The markets have spoken. Monday's global market sell off is telling us that Henry Paulson, U.S. Treasury Secretary, might well go down in history as another of Bush's "Confidence Men." U.S. markets opened sharply lower on Tuesday suggesting that the investing world did not believe what the economic front man to the Bush administration just told us. Based on the magnitude of the sell-off, they might well be saying that the administration is completely out to lunch.
Remember foreign policy front man Colin Powell, and his proclamations that Iraq certainly did have weapons of mass destruction? Well, Paulson may end up the next over accomplished leader, turned administrative mouth-piece, who was sold a bill of goods. After talking to "knowledgeable people in all parts of the economy" Mr. Paulson, speaking for the president, concluded that while "our economy is growing slower than expected...I am confident in our long-term economic strength." I have to wonder who these knowledgeable people are, and were they the same people Colin Powell was talking to?
If Paulson read the latest Goldman Sachs economic report he would know that the U.S. is "either in recession or headed into one shortly"(GS:US economics Analyst - Jan 11). You can't blame the guy for wanting to appear calm and collected given the ridiculously alarming news that continues to hit us daily, but his suggestion that some short-term fixes will cure what ails us is equally alarming. His advice to spend our way out of this temporary problem may well prove a ridiculous suggestion for an economy diseased from extreme over-consumption in part caused by a lack of appropriate financial oversight as well as overly stimulating monetary policy. Who ultimately will claim responsibility for America's addiction to buying stuff, made possible by cheap money and corner-store credit dealers? Though I am not quick to blame any one party, the first step in our collective healing process, as any AA member will tell you, is to admit you have a problem.
Perhaps Mr. Paulson has found his higher power, the second step, in the very smart and insightful Abbey Joseph Cohen, Goldman's Market Strategist. She may have convinced him that a "recession will likely be avoided, due to strength in exports and capital spending by corporations and governments, and thanks to a vigilant and flexible Federal Reserve." (GS: Issues and Outlooks, Dec.07) Abbey calls for a year-end S & P of 1675 (Barrons, Jan 14th 2008), but there is a lot of time between now and year end. As one of many market experts interviewed for the annual Barron's roundtable, her bullish outlook was certainly in the minority. She, too, however, is not without concern about the strength of the U.S. labor market as well as inflation.
Following Paulson's Friday remarks a short breath of faith hit the markets. The S& P hit a high of 1350, from an opening at 1333. A close at 1325 however, was not in my books, a good sign. As an ex-Goldman Sachs trader I learned from the best, and a negative close after what should have been conceived as 'good news' is a very bad sign indeed.
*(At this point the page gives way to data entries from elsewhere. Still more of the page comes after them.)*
(* ===== verification/SerialConfig.v ===== *)
(** * [src/serial/config.rs]: serial parameters and connection states

    The parameter enums with their textual forms, the connection configuration,
    which I/O errors count as a lost connection, and the flush targets.
    [ConnectionState] is declared in RxConsume, [ReconnectPolicy] in Profiles and
    [ActiveProfileBinding] in Learning, where they are first used. *)

From S2P Require Import Prelude RustStr FramingConfig RxConsume Profiles.

Inductive DataBits := DFive | DSix | DSeven | DEight.
Inductive StopBits := SOne | STwo.
Inductive Parity := PNone | POdd | PEven.
Inductive FlowControl := FNone | FSoftware | FHardware.

#[export] Instance DataBits_eq_dec : EqDecision DataBits.
Proof. solve_decision. Defined.
#[export] Instance StopBits_eq_dec : EqDecision StopBits.
Proof. solve_decision. Defined.
#[export] Instance Parity_eq_dec : EqDecision Parity.
Proof. solve_decision. Defined.
#[export] Instance FlowControl_eq_dec : EqDecision FlowControl.
Proof. solve_decision. Defined.

Definition data_bits_to_str (d : DataBits) : list byte :=
  match d with DFive => bs "5" | DSix => bs "6" | DSeven => bs "7" | DEight => bs "8" end.
Definition stop_bits_to_str (s : StopBits) : list byte :=
  match s with SOne => bs "1" | STwo => bs "2" end.
Definition parity_to_str (p : Parity) : list byte :=
  match p with PNone => bs "none" | POdd => bs "odd" | PEven => bs "even" end.
Definition flow_control_to_str (f : FlowControl) : list byte :=
  match f with FNone => bs "none" | FSoftware => bs "software" | FHardware => bs "hardware" end.

(** The value of the first entry with the key [s]. *)
Definition match_str {A} (s : list byte) (arms : list (list byte * A)) : result (list byte) A :=
  match list_find (fun arm => arm.1 = s) arms with
  | Some (_, (_, a)) => Ok a
  | None => Err s
  end.

(** The [FromStr] instances; the error carries the refused text. Parity and flow
    control ignore case: [str::to_lowercase] maps a text to one of these words
    exactly when its ASCII letters do, since the only other character with an
    ASCII lower-case form is the Kelvin sign and no word has a k. *)
Definition data_bits_from_str (s : list byte) : result (list byte) DataBits :=
  match_str s [(bs "5", DFive); (bs "6", DSix); (bs "7", DSeven); (bs "8", DEight)].
Definition stop_bits_from_str (s : list byte) : result (list byte) StopBits :=
  match_str s [(bs "1", SOne); (bs "2", STwo)].
Definition parity_from_str (s : list byte) : result (list byte) Parity :=
  match_str (to_ascii_lowercase <$> s) [(bs "none", PNone); (bs "odd", POdd); (bs "even", PEven)].
Definition flow_control_from_str (s : list byte) : result (list byte) FlowControl :=
  match_str (to_ascii_lowercase <$> s)
    [(bs "none", FNone); (bs "software", FSoftware); (bs "hardware", FHardware)].

Lemma serial_parameters_roundtrip :
  (forall d, data_bits_from_str (data_bits_to_str d) = Ok d) /\
  (forall s, stop_bits_from_str (stop_bits_to_str s) = Ok s) /\
  (forall p, parity_from_str (parity_to_str p) = Ok p) /\
  (forall f, flow_control_from_str (flow_control_to_str f) = Ok f).
Proof. split_and!; intros []; vm_compute; reflexivity. Qed.

Definition MAX_BAUD_RATE : Z := 4000000.

(** The serial parameters of a port. *)
Record SerialSettings := mkSettings {
  ss_baud_rate : Z;
  ss_data_bits : DataBits;
  ss_stop_bits : StopBits;
  ss_parity : Parity;
  ss_flow_control : FlowControl;
}.

(** The defaults a connection applies when a call omits an argument. *)
Record CallDefaults := mkCallDefaults {
  cd_tx_framing : option TxFramingConfig;
  cd_rx_framing : option RxFramingConfig;
  cd_rx_parser : option ParserConfig;
  cd_protocol : option ProtocolPreset;
  cd_max_buffered_bytes : Z;
}.

(** [ConnectionConfig]. *)
Record ConnectionConfig := mkConfig {
  cc_port : list byte;
  cc_name : option (list byte);
  cc_settings : SerialSettings;
  cc_port_info : option PortInfo;
  cc_log_capacity : nat;
  cc_log_enabled : bool;
  cc_defaults : CallDefaults;
  cc_rx_buffer_size : Z;
}.

Definition is_healthy (s : ConnectionState) : bool :=
  match s with CsOpen => true | _ => false end.

(** The [std::io::ErrorKind]s the code tells apart. *)
Inductive ErrorKind :=
  | NotFound | PermissionDenied | ConnectionReset | ConnectionAborted | BrokenPipe
  | UnexpectedEof | Interrupted | OtherKind.

Record IoError := mkIoError { io_kind : ErrorKind; io_text : list byte }.

(** How [SerialError] displays an I/O error. *)
Definition io_error_text (e : IoError) : list byte := bs "I/O error: " ++ io_text e.

Definition is_fatal_disconnect (err : IoError) : bool :=
  match io_kind err with OtherKind => false | _ => true end.

Inductive FlushTarget := FlushInput | FlushOutput | FlushBoth.

(** [src/error.rs]: [SerialError]. *)
Inductive SerialError :=
  | OpenFailed (text : list byte)
  | PortAlreadyOpen (port : list byte) (connection_id name : option (list byte))
  | PortAlreadyOpening (port : list byte)
  | ConnectionNotFound (id : list byte)
  | ConnectionClosed (name : list byte)
  | InvalidBaudRate (rate : Z)
  | ReadTimeout
  | SerialIoError (e : IoError).
(** The first delay is not capped by [max_delay_ms]. *)
Example initial_delay_ignores_cap :
  (reconnect_task (mkPolicy true 2 60000 1000 f64_two) (replicate 2 (CsDisconnected, false))).1
  = [60000; 1000].
Proof. vm_compute. reflexivity. Qed.

(** One poll of the reconnect supervisor ([src/server.rs]) for a connection:
    whether it starts a task. *)
Definition supervisor_poll (s : ConnectionRegistry) (is_finished : nat -> bool) (id : list byte)
    (state : ConnectionState) (policy : ReconnectPolicy) : bool * ConnectionRegistry :=
  match state with
  | CsDisconnected =>
      if rp_enabled policy && is_some (connections s !! id)
      then start_reconnect_check s is_finished id else (false, s)
  | _ => (false, s)
  end.

(** [max_attempts] does not end the attempts: a task that gave up leaves the
    connection disconnected, and the next poll starts another. *)
Lemma exhausted_task_is_restarted s is_finished id task c policy :
  connections s !! id = Some c -> reconnect_tasks s !! id = Some task -> is_finished task = true ->
  rp_enabled policy = true ->
  (supervisor_poll s is_finished id CsDisconnected policy).1 = true.
Proof.
  intros Hc Ht Hf Hp. unfold supervisor_poll, start_reconnect_check. rewrite Hp, Hc. cbn.
  destruct (filter _ _ !! id) eqn:E; [|done].
  apply map_lookup_filter_Some in E as [Hl Hn]. cbn in Hn. congruence.
Qed.


(** Each handler has its own supervisor ([SerialHandlerBuilder::build]).  Two
    polls that both check before either stores its task start two tasks, of which
    one is remembered. *)
Example duplicate_reconnect_tasks :
  let s := mkRegistry {[bs "x" := an_identity "x" "a"]} ∅ ∅ ∅ in
  let '(go1, s) := start_reconnect_check s (fun _ => false) (bs "x") in
  let '(go2, s) := start_reconnect_check s (fun _ => false) (bs "x") in
  let s := start_reconnect_insert (start_reconnect_insert s (bs "x") 1) (bs "x") 2 in
  go1 = true /\ go2 = true /\ map_to_list (reconnect_tasks s) = [(bs "x", 2%nat)].
Proof. vm_compute. done. Qed.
Market prices reflect the collective opinions of the people who are buying and selling. If by some small chance Tuesday ends up a good day for the markets, it is in most part because the investing world chose to believe that the problems are now under appropriate adult supervision. If the markets perform poorly on Tuesday, as they now seem likely to, they are telling us the opposite. Now we might only guess what might have happened if the U.S. markets were not closed for Martin Luther King Day. While Americans were waiting the extra day to vote on Mr. Paulson's performance, the rest of world took a stand. Tomorrow we will have our chance. Entering in your buy or sell order is effectively casting your vote. Either things are not so bad, so hold on to your stocks and just keep on spending, or, Houston, we have a problem.
I had the pleasure of working for Secretary Paulson at Goldman Sachs and find him a very thoughtful and honest man. I hear he is not a drinking man, and thus may be not at all familiar with The Twelve Steps of Alcoholics Anonymous. I would encourage him, and the rest of the current administration, to take a look at them for inspiration on how to handle what deeply ails America. I recommend Step 4 in particular: "Make a searching and fearless moral inventory." An honest inventory of our economy is much needed. Let's hope the administration can transcend confidence games and be more fearless, and moral, in its resolve.